March 12, 2012

Treacherous Times For Hymens, Uteri and Vaginas

by Tinamarie Bernard

The author contemplates if we are “one step closer to saying good-bye to an era when simply being a woman is treated as a preexisting condition” as Senator Barbara Mikulski stated, or heading into the equivalent of the sexual dark ages in our own civilized backyards?

Pioneering Herstory

The birth of the pill took decades (talk about a lengthy gestation), from the time activist Margaret Sanger started the American Birth Control League in 1921 to 1951 when she convinced Dr. Gregory Pincus, an endocrinologist, to research the use of hormones in pregnancy prevention. With the direct help of a few benefactors, and the indirect help of Searle Pharmaceuticals, 1954 saw the first clinical trials in the US, and 1957 the ‘pill’ was officially approved for use in women suffering ‘menstrual disorders.’

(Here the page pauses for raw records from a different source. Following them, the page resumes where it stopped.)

Definition redeliver_route (caller : Caller) (id : string) : account_prog HttpReply :=
  delivery <- by_uuid webhookDelivery id (fun d => eqs (wd_id d) id) ;;
  sub <- match delivery with
         | Some d => select_one webhookSubscription (fun s => eqs (ws_id s) (wd_subscriptionId d))
         | None => Ret None
         end ;;
  match delivery, sub with
  | Some d, Some sub =>
      if negb (own_subscription caller sub) then refuse 404 "delivery not found"
      else if negb (eqs (wd_status d) "dead") then refuse 409 ("delivery is " +:+ wd_status d)
      else
        stmt (update webhookDelivery (fun d' => eqs (wd_id d') (wd_id d)) requeue) ;;;
        Ret (HReply 202 (JObj [("id", JStr (wd_id d)); ("status", JStr "pending")]))
  | _, _ => refuse 404 "delivery not found"
  end.

(** ** routes/parties.ts *)
Definition party_by_account_route (account : string) : account_prog HttpReply :=
  if negb (isValidEd25519PublicKey account) then refuse 400 "invalid Stellar account (G...)"
  else
    link <- select_one partyAccount (fun a => eqs (pc_stellarAccount a) account) ;;
    match link with
    | None => refuse 404 "no onboarded party for that account"
    | Some link =>
        party <- select_one party (fun p => eqs (pa_id p) (pc_partyId link)) ;;
        Ret (HReply 200 (JObj [("partyId", JStr (pc_partyId link)); ("stellarAccount", JStr account);
          ("kind", JStr match party with Some p => pa_kind p | None => pc_role link end);
          ("legalName", match party with Some p => JStr (pa_legalName p) | None => JNull end)]))
    end.

(** ** The requests of an authenticated party, and what it is answered *)
Inductive AccountRequest :=
| CreateKey (body : option jsval) | ListKeys | RevokeKey (keyId : string)
| WebhookEvents | CreateSubscription (body : option jsval) | ListSubscriptions | DeleteSubscription (id : string)
| ListDeliveries (id : string) | Redeliver (id : string)
| PartyByAccount (account : string).

Definition account_route (config : AccountConfig) (caller : Caller) (req : AccountRequest) : account_prog HttpReply :=
  match req with
  | CreateKey body => create_key_route config caller body
  | ListKeys => list_keys_route caller
  | RevokeKey keyId => revoke_key_route caller keyId
  | WebhookEvents => webhook_events_route
  | CreateSubscription body => create_subscription_route config caller body
  | ListSubscriptions => list_subscriptions_route caller
  | DeleteSubscription id => delete_subscription_route caller id
  | ListDeliveries id => list_deliveries_route caller id
  | Redeliver id => redeliver_route caller id
  | PartyByAccount account => party_by_account_route account
  end.

Definition serve_account (config : AccountConfig) (caller : Caller) (req : AccountRequest) : account_prog HttpReply :=
  catch (account_route config caller req) (fun err => Ret (error_reply err)).
End Accounts.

Three years later, the pill would be approved to prevent pregnancy. By 1965, over six million women were taking the pill, making it treacherous times for hymens, uteri, vaginas. That’s because certain establishments - religious, societal and otherwise - believe that a woman’s belly is best wrapped around a growing baby or standing in front of a kitchen sink. Leaving a woman’s womb to her own devices was viewed as selfish, immoral, insane or antithetical to the female purpose.

Crazy me, but it sounds like we’re hearing the same language of foul almost fifty years later in the modern day version of those famous witch hunts, especially if you’re sporting a pair of ovaries and want to keep your gonads to yourself.

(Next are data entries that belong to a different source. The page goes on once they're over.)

Lemma loaded_spec results :
  NoDup (List.map fst results) -> (forall id d, In (id, inl d) results -> detail_id d = id) ->
  forall id d, loaded results !! id = Some d <-> In (id, inl d) results.
Proof.
  unfold loaded. induction results as [|[id' x] results IH] using rev_ind; intros Hnd Hid id d; cbn; [done|].
  rewrite foldl_app, in_app_iff. cbn. rewrite map_app in Hnd. apply NoDup_app in Hnd as (Hnd & Hdis & _).
  assert (Hid' : forall id d, In (id, inl d) results -> detail_id d = id) by (intros; apply Hid, in_app_iff; by left).
  specialize (IH Hnd Hid'). destruct x as [d'|m]; cbn; [|rewrite IH; naive_solver].
  assert (detail_id d' = id') as -> by (apply Hid, in_app_iff; right; by left).
  destruct (decide (id = id')) as [->|Hne]; [rewrite lookup_insert_eq|rewrite lookup_insert_ne by done; rewrite IH; naive_solver].
  split; [intros [= ->]; auto|]. intros [Hin|[[= ->]|[]]]; [|done]. exfalso.
  apply (Hdis id'); [|by left]. apply list_elem_of_In, in_map_iff. by exists (id', inl d).
Qed.

Lemma failed_spec results : NoDup (List.map fst results) -> forall id m, failed results !! id = Some m <-> In (id, inr m) results.
Proof.
  unfold failed. induction results as [|[id' x] results IH] using rev_ind; intros Hnd id m; cbn; [done|].
  rewrite foldl_app, in_app_iff. cbn. rewrite map_app in Hnd. apply NoDup_app in Hnd as (Hnd & Hdis & _).
  specialize (IH Hnd). destruct x as [d|m']; cbn; [rewrite IH; naive_solver|].
  destruct (decide (id = id')) as [->|Hne]; [rewrite lookup_insert_eq|rewrite lookup_insert_ne by done; rewrite IH; naive_solver].
  split; [intros [= ->]; auto|]. intros [Hin|[[= ->]|[]]]; [|done]. exfalso.
  apply (Hdis id'); [|by left]. apply list_elem_of_In, in_map_iff. by exists (id', inr m).
Qed.

(** After a refresh a line that answered shows what it answered, one that did not shows what it showed
    before, and no other line shows anything. *)
Lemma refresh_keeps_last_good prev results :
  NoDup (List.map fst results) -> (forall id d, In (id, inl d) results -> detail_id d = id) ->
  forall id, match List.find (fun r => bool_decide (fst r = id)) results with
             | Some (_, inl d) => refreshed prev results !! id = Some d
             | Some (_, inr m) => refreshed prev results !! id = prev !! id /\ failed results !! id = Some m
             | None => refreshed prev results !! id = None
             end.
Proof.
  intros Hnd Hid id. pose proof (loaded_spec results Hnd Hid id) as Hl. pose proof (failed_spec results Hnd id) as Hf.
  unfold refreshed. rewrite lookup_union. destruct (List.find _ results) as [[id' x]|] eqn:Efind.
  - apply find_some in Efind as [Hin E%bool_decide_eq_true]. cbn in E. subst id'. destruct x as [d|m].
    + rewrite (proj2 (Hl d) Hin). by destruct (filter _ prev !! id).
    + assert (loaded results !! id = None) as ->.
      { apply eq_None_not_Some. intros [d Hd%Hl]. by pose proof (keyed_once _ _ _ _ Hnd Hin Hd). }
      pose proof (proj2 (Hf m) Hin) as Em. rewrite Em. split; [|done]. rewrite map_lookup_filter.
      destruct (prev !! id) as [d|]; [|done]. cbn. rewrite Em. case_guard as Hg; [done|]. by destruct Hg.
  - assert (Hno : forall x, ~ In (id, x) results).
    { intros x Hin. pose proof (find_none _ _ Efind _ Hin) as E. cbn in E. by rewrite bool_decide_true in E. }
    assert (loaded results !! id = None) as -> by (apply eq_None_not_Some; intros [d Hd%Hl]; by eapply Hno).
    assert (Ef : failed results !! id = None) by (apply eq_None_not_Some; intros [d Hd%Hf]; by eapply Hno).
    rewrite map_lookup_filter. destruct (prev !! id) as [d|]; cbn; [|done]. case_guard as Hg; [|done]. exfalso. clear - Ef Hg. cbn in Hg. rewrite Ef in Hg. by destruct Hg.
Qed.
End Details.

(** ** What the buttons ask for *)
Record QuoteShown := Quoted { qs_id : string; qs_assetId : string; qs_usdcOut : string }.
Definition SLIPPAGE_BPS : Z := 50.

(** A click with what the page has at hand: typed amounts are texts; the parties and assets are those
    picked or looked up; a rate and a duration are the numbers the form has worked out.  It comes to a call
    of the client, or to the error it shows. *)
Definition fund_click (id amount : string) : outcome ApiFunction := n <-? toScaled amount ;; Ok (fund id n).
Definition withdraw_click (id kind amount : string) : outcome ApiFunction := n <-? toScaled amount ;; Ok (withdraw id kind n).
Definition close_click (id : string) : outcome ApiFunction := Ok (closeLiquidation id).
Definition open_click (lenderId borrowerId loanCcy limit : string) (rateBps cureWindowS : Z) (asset : string) : outcome ApiFunction :=
  n <-? toScaled limit ;; Ok (openCreditLine lenderId borrowerId (toUpperCase (trim loanCcy)) n rateBps cureWindowS asset).
Definition draw_click (id amount to : string) : outcome ApiFunction := n <-? toScaled amount ;; Ok (draw id n to).
Definition repay_click (id amount : string) : outcome ApiFunction := n <-? toScaled amount ;; Ok (repay id n).
Definition pledge_click (id assetId units : string) (custodyMode : option string) : outcome ApiFunction :=
  n <-? toScaled units ;; Ok (pledge id assetId n (default "escrow" custodyMode)).
Definition release_click (id pledgeId : string) : outcome ApiFunction := Ok (releasePledge id pledgeId).
Definition quote_click (assetId units : string) : outcome ApiFunction := n <-? toScaled units ;; Ok (exitQuote assetId n).
Definition execute_click (quote : QuoteShown) (to : string) : outcome ApiFunction :=
  out <-? BigInt (qs_usdcOut quote) ;; Ok (exitExecute (qs_id quote) (Z.quot (out * (10000 - SLIPPAGE_BPS)) 10000) (trim to)).
Definition propose_click (cashLenderId cashBorrowerId assetId units cash : string) (rateBps : Z) (kind maturityAt : string) : outcome ApiFunction :=
  n <-? toScaled units ;; c <-? toScaled cash ;; Ok (repoPropose cashLenderId cashBorrowerId assetId n c rateBps kind maturityAt).
Definition accept_click (tradeId : string) : outcome ApiFunction := Ok (repoAccept tradeId).
Definition top_up_click (tradeId units : string) : outcome ApiFunction := n <-? toScaled units ;; Ok (repoTopUp tradeId n).
Definition unwind_click (tradeId : string) : outcome ApiFunction := Ok (repoUnwind tradeId).

(** The clicks that ask for an envelope or a quote. *)
Inductive Action :=
| FundLine (id amount : string)
| WithdrawFrom (id kind amount : string)
| CloseLine (id : string)
| OpenLine (lenderId borrowerId loanCcy limit : string) (rateBps cureWindowS : Z) (asset : string)
| DrawFrom (id amount to : string)
| RepayTo (id amount : string)
| PledgeTo (id assetId units : string) (custodyMode : option string)
| ReleaseFrom (id pledgeId : string)
| AskQuote (assetId units : string)
| ExecuteQuote (quote : QuoteShown) (to : string)
| ProposeRepo (cashLenderId cashBorrowerId assetId units cash : string) (rateBps : Z) (kind maturityAt : string)
| AcceptRepo (tradeId : string)
| TopUpRepo (tradeId units : string)
| UnwindRepo (tradeId : string).

Definition asks (a : Action) : outcome ApiFunction :=
  match a with
  | FundLine id amount => fund_click id amount
  | WithdrawFrom id kind amount => withdraw_click id kind amount
  | CloseLine id => close_click id
  | OpenLine lenderId borrowerId loanCcy limit rateBps cureWindowS asset => open_click lenderId borrowerId loanCcy limit rateBps cureWindowS asset
  | DrawFrom id amount to => draw_click id amount to
  | RepayTo id amount => repay_click id amount
  | PledgeTo id assetId units custodyMode => pledge_click id assetId units custodyMode
  | ReleaseFrom id pledgeId => release_click id pledgeId
  | AskQuote assetId units => quote_click assetId units
  | ExecuteQuote quote to => execute_click quote to
  | ProposeRepo cashLenderId cashBorrowerId assetId units cash rateBps kind maturityAt =>
      propose_click cashLenderId cashBorrowerId assetId units cash rateBps kind maturityAt
  | AcceptRepo tradeId => accept_click tradeId
  | TopUpRepo tradeId units => top_up_click tradeId units
  | UnwindRepo tradeId => unwind_click tradeId
  end.

(** The buttons, where they are enabled: one envelope at a time where the page says so. *)
Definition fund_enabled (busy tx_open : bool) (amount : string) (contractLineId : option string) : bool :=
  negb (busy || tx_open || eqs amount "" || match contractLineId with None | Some "" => true | _ => false end).
Definition draw_enabled (busy tx_open : bool) (amount to : string) : bool := negb (busy || tx_open || eqs amount "" || eqs to "").
Definition release_enabled (busy tx_open : bool) (status : string) : bool := negb (busy || tx_open || negb (eqs status "active")).
Definition accept_shown (status : string) (is_borrower matured : bool) (contractTradeId : option string) : bool :=
  eqs status "proposed" && is_borrower && match contractTradeId with None | Some "" => false | _ => true end && negb matured.
Definition unwind_shown (status : string) (matured : bool) : bool := eqs status "settled" && matured.

(** The floor of an exit is at most half a percent below the quote, rounded down. *)
Lemma exit_floor_within_slippage out : 0 <= out ->
  let floor := Z.quot (out * (10000 - SLIPPAGE_BPS)) 10000 in
  10000 * floor <= out * 9950 < 10000 * (floor + 1).
Proof.
  intros Ho. cbv zeta. unfold SLIPPAGE_BPS. rewrite Z.quot_div_nonneg by lia.
  pose proof (Z.div_mod (out * (10000 - 50)) 10000). pose proof (Z.mod_pos_bound (out * (10000 - 50)) 10000). lia.
Qed.

(** * The books of the lines *)
(** Where a refresh is: before the answer with the positions, with the lines' details, with the assets. *)
Inductive Reload := AwaitPositions | AwaitLines (mine : list string) | AwaitAssets.
Inductive ReloadAnswer :=
| PositionsCame (pos : PositionsResult)
| LinesCame (results : list (CreditLineDetail + string))
| AssetsCame (l : list AssetSummary)
| ReloadThrew (message : string).

Record Book := MkBook {
  bk_positions : option PositionsResult; bk_details : gmap string CreditLineDetail; bk_assets : list AssetSummary;
  bk_lineErrors : gmap string string; bk_error : option string; bk_loading : bool; bk_reloads : list Reload }.
Definition book_mounted : Book := MkBook None ∅ [] ∅ None true [].

Section Book.
Context (is_mine : CreditLineRow -> bool).
Implicit Types b : Book.

Definition reload (silent : bool) b : Book :=
  MkBook (bk_positions b) (bk_details b) (bk_assets b) (bk_lineErrors b) (bk_error b) (if silent then bk_loading b else true)
    (bk_reloads b ++ [AwaitPositions]).

(** [usePolling]: at the interval, and when the window regains focus, if the page can be seen. *)
Definition poll (visible : bool) b : Book := if visible then reload true b else b.

(** The refresh numbered [i] goes on with an answer. *)
Definition reload_came (i : nat) (a : ReloadAnswer) b : Book :=
  let '(MkBook pos details listed errors error loading reloads) := b in
  match reloads !! i, a with
  | Some AwaitPositions, PositionsCame p =>
      MkBook (Some p) details listed errors error loading (<[i := AwaitLines (List.map cr_id (List.filter is_mine (ps_creditLines p)))]> reloads)
  | Some (AwaitLines mine), LinesCame results =>
      let answers := zip mine results in
      MkBook pos (refreshed cd_id details answers) listed (failed answers) error loading (<[i := AwaitAssets]> reloads)
  | Some AwaitAssets, AssetsCame l => MkBook pos details l errors None false (delete i reloads)
  | Some (AwaitPositions | AwaitAssets), ReloadThrew message => MkBook pos details listed errors (Some message) false (delete i reloads)
  | _, _ => b
  end.

(** The answer is one the refresh waits for; a line's detail is asked for by its id and answered for it. *)
Definition answer_fits (b : Book) (i : nat) (a : ReloadAnswer) : Prop :=
  match bk_reloads b !! i, a with
  | Some AwaitPositions, PositionsCame _ | Some AwaitAssets, AssetsCame _ | Some (AwaitPositions | AwaitAssets), ReloadThrew _ => True
  | Some (AwaitLines mine), LinesCame results => List.length results = List.length mine
  | _, _ => False
  end.

Definition my_lines b : list CreditLineRow := match bk_positions b with Some p => List.filter is_mine (ps_creditLines p) | None => [] end.

(** ** Every detail is kept under its own id *)
Definition book_keyed b : Prop := forall id d, bk_details b !! id = Some d -> cd_id d = id.

Lemma loaded_keyed (results : list (string * (CreditLineDetail + string))) id d : loaded cd_id results !! id = Some d -> cd_id d = id.
Proof.
  unfold loaded. induction results as [|[k x] results IH] using rev_ind; [done|]. rewrite foldl_app. cbn. destruct x as [d'|]; [|done].
  intros [[<- <-]|[_ Hl]]%lookup_insert_Some; [done|auto].
Qed.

Choice, Tribal Warfare and Lady Bits

Today’s contraceptive choices revolutionize women’s reproductive rights, empowering them to separate sexual activity from procreation. This is important. Deciding when to have children and how many to have is a hallmark of a civilized community and the foundation of basic human rights.

“The right of women to control their sexuality—the basis for sexual rights—is an indivisible part of their human rights, and that without it, women cannot fully realize their other human rights,” asserts The International Women’s Health Coalition, an organization committed to advancing the condition of women worldwide, which points out that, in practice, few countries’ laws and policies provide women with effective protection against coercion, discrimination, and violence, and fundamentalist states and movements all over the world consistently target women’s sexual and reproductive autonomy.”

Reading that, accusations of tribal warfare in our own country against womankind, aren’t so off base. Despite the medical and social evidence, clearly there are those who have missed the memo that states, given a choice, women generally don’t want more children, they want more for the children they have.

What’s Good for the Goose is Better for The Roost Too

What’s more, expanding the capacity of all women to choose when to bear children is the surest route to achieving an environmentally sustainable population. Robert Engelman writes about female emancipation in his book More: Population, Nature, and What Women Want (Island Books, 2007). In an interview with WorldWatch Institute, Engelman argues that in societies where women’s rights are equal to men’s, women take control of their own fertility and invariably have two or fewer children, on average. “Such low fertility rates then lead to a gradual decline in population in the absence of net immigration.”

With rare exception, the choice to use contraception should be a woman’s prerogative, based on consultations with her health care provider (and if someone is pair-bonded, we’ll just assume her bedmate is involved in these discussions too) as to what is the best form of pregnancy prevention.

“It makes sense that those who bear children and do most of the work in raising them should have the final say in when, and when not, to do so. By making their own decisions based on what’s best for themselves and their children, women ultimately bring about a global good that governments could never deliver through regulation or control: a population in balance with nature’s resources,” says Engleman.

Right about now in this essay, a bit of levity would help, except at times like this, when I’m feeling hopping mad at the wingnuts who fling their creepy ideas in our faces, and our rights out the window, my adolescent boy humor goes dormant. Thank Goddessness for bloggers whose funny bones still buzz in the face of these modern day witch-hunts.

“I'm a comedian, not a scientist or another type of professional smart person, so I have a limited understanding of that which occurs at the microscopic level inside my lady-parts,” writes Sara Benincase. “However, I did once have a job at Planned Parenthood Federation of America for six weeks, which taught me a few things about the goings-on in the general vicinity of my undercarriage.”

Her journey to pro-choice land included the common experience of a condom gone rogue and a compassionate health care provider who walked her through the morning after pill. This is the stuff that has pundits flinging words like “slut!” at people who take a stand and responsibility for what goes on between their legs. I suppose if she’d just gone on to become an unwed single mother – dropping out of college and mooching on society instead of launching a successful career making people laugh and think – they would have graciously written her social welfare checks while calling her something worse.